• **Activity**
Count every line of the data that includes "Blocked". State only the number.

(Collected data entries)
(* ===== verification/Liveness.v ===== *)
(** * Requests end

    The loops of a context that wait for the VE end when the VE answers, and a
    thread that waits for a result gets it.  When the VE process is gone, the
    progress function notices it, except in two situations. *)

From Stdlib Require Import ZArith Lia Bool Wellfounded Relation_Operators.
From stdpp Require Import base gmap list numbers sets strings.
From S2P Require Import Prelude CallArgs Command Urpc Ve Context Example Requests Progress.
From S2P Require Import AsyncTransfer Calls Lifecycle.

Open Scope Z_scope.

(** A VE that answers: every poll in vain brings the next reply closer, and a
    connection on which nothing is outstanding accepts a message. *)
Class Responsive (U : Urpc) `{L : !UrpcLaws U} := {
  delay : peer -> nat;
  poll_delay : forall p r m p', urpc_get_cmd p = (r, m, p') -> r < 0 -> outstanding p <> [] ->
    (delay p' < delay p)%nat;
  failed_send_delay : forall p cmd fmt args r p',
    urpc_generic_send p cmd fmt args = (r, p') -> r < 0 -> (delay p' <= delay p)%nat;
  free_slot : forall p, outstanding p = [] -> 0 <= urpc_next_send_slot p;
  free_send : forall p cmd fmt args r p',
    outstanding p = [] -> urpc_generic_send p cmd fmt args = (r, p') -> r <> - EAGAIN;
}.

(** The VH functions of the application end. *)
Class VhEnds `{U : Urpc} (VF : VhFuncs) := {
  vh_returns : forall f a, never NoFuel (vh_call f a);
  vh_wakes : forall f a, never Blocked (vh_call f a);
}.

Section Liveness.
Context `{U : Urpc} `{L : !UrpcLaws U} `{IN : Indet} `{VF : !VhFuncs} `{VH : !VhLocal VF} `{BO : BucketOrder}.
Implicit Types (w : world).

(** ** The progress function returns *)

(** The progress thread sleeps exactly when there is nothing to do and nobody has told it
    to end, and it goes on with the loop unless it is told to end. *)
Lemma waitProgress_sleeps (w : world) :
  (fst (waitProgress w) = Blocked <->
   CommQueueOps.isActive (queue w) = false /\ terminateFlag (queue w) = false) /\
  (forall b, fst (waitProgress w) = Ret b -> b = negb (terminateFlag (queue w))).
Proof.
  unfold waitProgress, on_comq, on, CommQueueOps.waitRequest, CommQueueOps.isActive.
  destruct (BlockingQueue.empty (request (queue w))), (BlockingMap.empty (inflight (queue w))),
    (terminateFlag (queue w)); cbn; (split; [split; [intros Hw|intros [? ?]]; by try split|congruence]).
Qed.

Section Ends.
Context (bad : outcome Empty_set).
Hypothesis bad_silent : bad = NoFuel \/ bad = Blocked.
Hypothesis bad_vh : forall f a, never bad (vh_call f a).

Let bad_other : bad <> Throw std_bad_function_call /\ bad <> Undef.
Proof. by destruct bad_silent as [-> | ->]. Qed.

Let bad_throw {A} e : ~ ends_in bad (Throw e : outcome A).
Proof. by destruct bad_silent as [-> | ->]. Qed.

Lemma never_cancelAll : never bad (on_comq CommQueueOps.cancelAll).
Proof. apply never_on, never_modify. Qed.

Lemma never_run_submit c : never bad (run_submit c).
Proof using All.
  pose proof (never_peekResult bad) as H1. pose proof (never_delete_char bad bad_other) as H2.
  pose proof (never_run_copyout bad bad_other) as H3.
  unfold run_submit, run_largecall, sub_result, call_vh_func, submitted.
  destruct (code c); try solve [never_tac; try (apply never_stop, bad_throw); intros w;
    unfold generic_send; destruct (urpc_generic_send _ _ _ _); apply ends_in_Ret].
  intros w. destruct (send_call_nolock _ _ _ _ _ _ _ _ _ _).
  destruct (0 <=? _); [apply ends_in_Ret|]. destruct (_ =? _); apply ends_in_Ret.
Qed.

Lemma never_progress_round b : never bad (progress_round b).
Proof using All.
  pose proof never_run_submit as H1. pose proof (never_run_unpack bad bad_other) as H2.
  unfold progress_round, receive, submit_next, check_process, exit_and_cancel.
  never_tac; try (apply never_stop, bad_throw); intros w;
    unfold get_cmd, child_ended, CommQueueOps.popInFlight, CommQueueOps.tryPopRequest;
    repeat match goal with |- context [match ?x with _ => _ end] => destruct x end;
    apply ends_in_Ret.
Qed.

Lemma progress_nolock_ends b w : ~ ends_in bad (fst (_progress_nolock b w)).
Proof using All.
  pose proof (never_progress_round b) as Hr.
  unfold _progress_nolock. set (n := S (work (queue w))).
  assert (Hn : (work (queue w) < n)%nat) by lia. clearbody n. revert w Hn.
  induction n as [|n IH]; intros w Hn; [lia|]. cbn [progress_loop]. unfold bind.
  specialize (Hr w). destruct (progress_round b w) as [[[| |v]|e| | | |] w'] eqn:E; try apply ends_in_Ret;
    try (intros He; apply Hr; eapply ends_in_recast; [|exact He]; done).
  apply IH. apply progress_round_work in E. lia.
Qed.
End Ends.

(** ** What the progress function leaves alone

    The progress thread, the termination flag and the lock; it hands out no
    request ID. *)

Definition bystander w : thread_state * bool * list bool :=
  (progress_thread (ctx w), terminateFlag (queue w), trylocks w).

• **Answer space**
3